Every line with the string "Definition" must be copied from the entries below.

• _Stored data_
────────────────
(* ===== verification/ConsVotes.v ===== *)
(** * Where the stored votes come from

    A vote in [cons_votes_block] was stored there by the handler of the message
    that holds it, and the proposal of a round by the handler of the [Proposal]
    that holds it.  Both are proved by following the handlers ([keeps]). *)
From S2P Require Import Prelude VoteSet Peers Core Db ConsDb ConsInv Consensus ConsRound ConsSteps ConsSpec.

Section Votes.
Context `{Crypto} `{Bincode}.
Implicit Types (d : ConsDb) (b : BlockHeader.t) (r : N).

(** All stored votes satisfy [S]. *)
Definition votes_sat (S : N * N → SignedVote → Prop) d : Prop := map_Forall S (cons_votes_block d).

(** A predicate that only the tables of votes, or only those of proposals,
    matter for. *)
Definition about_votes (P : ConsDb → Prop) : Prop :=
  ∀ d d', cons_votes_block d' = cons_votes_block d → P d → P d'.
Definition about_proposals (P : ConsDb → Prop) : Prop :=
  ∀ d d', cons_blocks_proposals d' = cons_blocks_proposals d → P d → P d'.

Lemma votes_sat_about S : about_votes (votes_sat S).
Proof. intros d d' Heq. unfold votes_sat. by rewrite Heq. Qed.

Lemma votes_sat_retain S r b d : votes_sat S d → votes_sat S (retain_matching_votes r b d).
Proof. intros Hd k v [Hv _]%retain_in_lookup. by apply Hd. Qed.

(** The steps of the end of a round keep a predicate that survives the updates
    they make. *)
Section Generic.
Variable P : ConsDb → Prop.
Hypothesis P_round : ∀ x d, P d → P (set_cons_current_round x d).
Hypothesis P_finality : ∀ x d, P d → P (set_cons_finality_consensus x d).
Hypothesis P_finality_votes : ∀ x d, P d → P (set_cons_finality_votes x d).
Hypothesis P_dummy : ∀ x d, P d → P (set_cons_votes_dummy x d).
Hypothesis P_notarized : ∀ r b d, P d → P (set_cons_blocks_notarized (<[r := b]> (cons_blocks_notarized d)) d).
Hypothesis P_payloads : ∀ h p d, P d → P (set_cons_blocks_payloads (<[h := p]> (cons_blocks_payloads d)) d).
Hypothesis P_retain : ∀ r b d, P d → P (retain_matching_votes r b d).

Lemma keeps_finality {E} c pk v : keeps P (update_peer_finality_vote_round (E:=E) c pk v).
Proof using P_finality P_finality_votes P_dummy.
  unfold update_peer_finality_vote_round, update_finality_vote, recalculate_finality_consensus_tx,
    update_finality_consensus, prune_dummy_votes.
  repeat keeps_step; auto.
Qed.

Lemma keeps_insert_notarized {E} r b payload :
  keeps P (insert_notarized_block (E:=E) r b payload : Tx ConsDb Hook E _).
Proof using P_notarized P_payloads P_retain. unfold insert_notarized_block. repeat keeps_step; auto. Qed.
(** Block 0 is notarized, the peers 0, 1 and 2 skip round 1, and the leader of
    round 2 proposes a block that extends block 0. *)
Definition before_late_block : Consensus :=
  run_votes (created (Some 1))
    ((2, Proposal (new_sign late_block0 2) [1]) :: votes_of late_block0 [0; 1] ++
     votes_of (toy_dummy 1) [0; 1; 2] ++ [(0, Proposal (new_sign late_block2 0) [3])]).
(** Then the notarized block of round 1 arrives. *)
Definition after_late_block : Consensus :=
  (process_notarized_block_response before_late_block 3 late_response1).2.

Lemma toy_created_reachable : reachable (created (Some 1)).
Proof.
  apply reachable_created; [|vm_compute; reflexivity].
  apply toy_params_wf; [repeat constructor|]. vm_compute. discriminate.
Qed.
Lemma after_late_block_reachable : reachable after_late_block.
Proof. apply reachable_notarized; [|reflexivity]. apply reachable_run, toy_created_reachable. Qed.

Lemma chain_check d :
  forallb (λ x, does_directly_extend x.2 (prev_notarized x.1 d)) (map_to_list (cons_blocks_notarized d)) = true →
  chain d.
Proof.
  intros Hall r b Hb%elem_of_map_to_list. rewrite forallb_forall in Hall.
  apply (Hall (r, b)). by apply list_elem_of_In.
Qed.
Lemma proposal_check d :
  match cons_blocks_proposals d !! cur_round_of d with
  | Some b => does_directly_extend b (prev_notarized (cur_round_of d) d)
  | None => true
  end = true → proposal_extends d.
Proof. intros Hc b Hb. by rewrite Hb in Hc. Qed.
────────────────
• _Written solution_
Definition votes_sat (S : N * N → SignedVote → Prop) d : Prop := map_Forall S (cons_votes_block d).
Definition about_votes (P : ConsDb → Prop) : Prop :=
Definition about_proposals (P : ConsDb → Prop) : Prop :=
Definition before_late_block : Consensus :=
Definition after_late_block : Consensus :=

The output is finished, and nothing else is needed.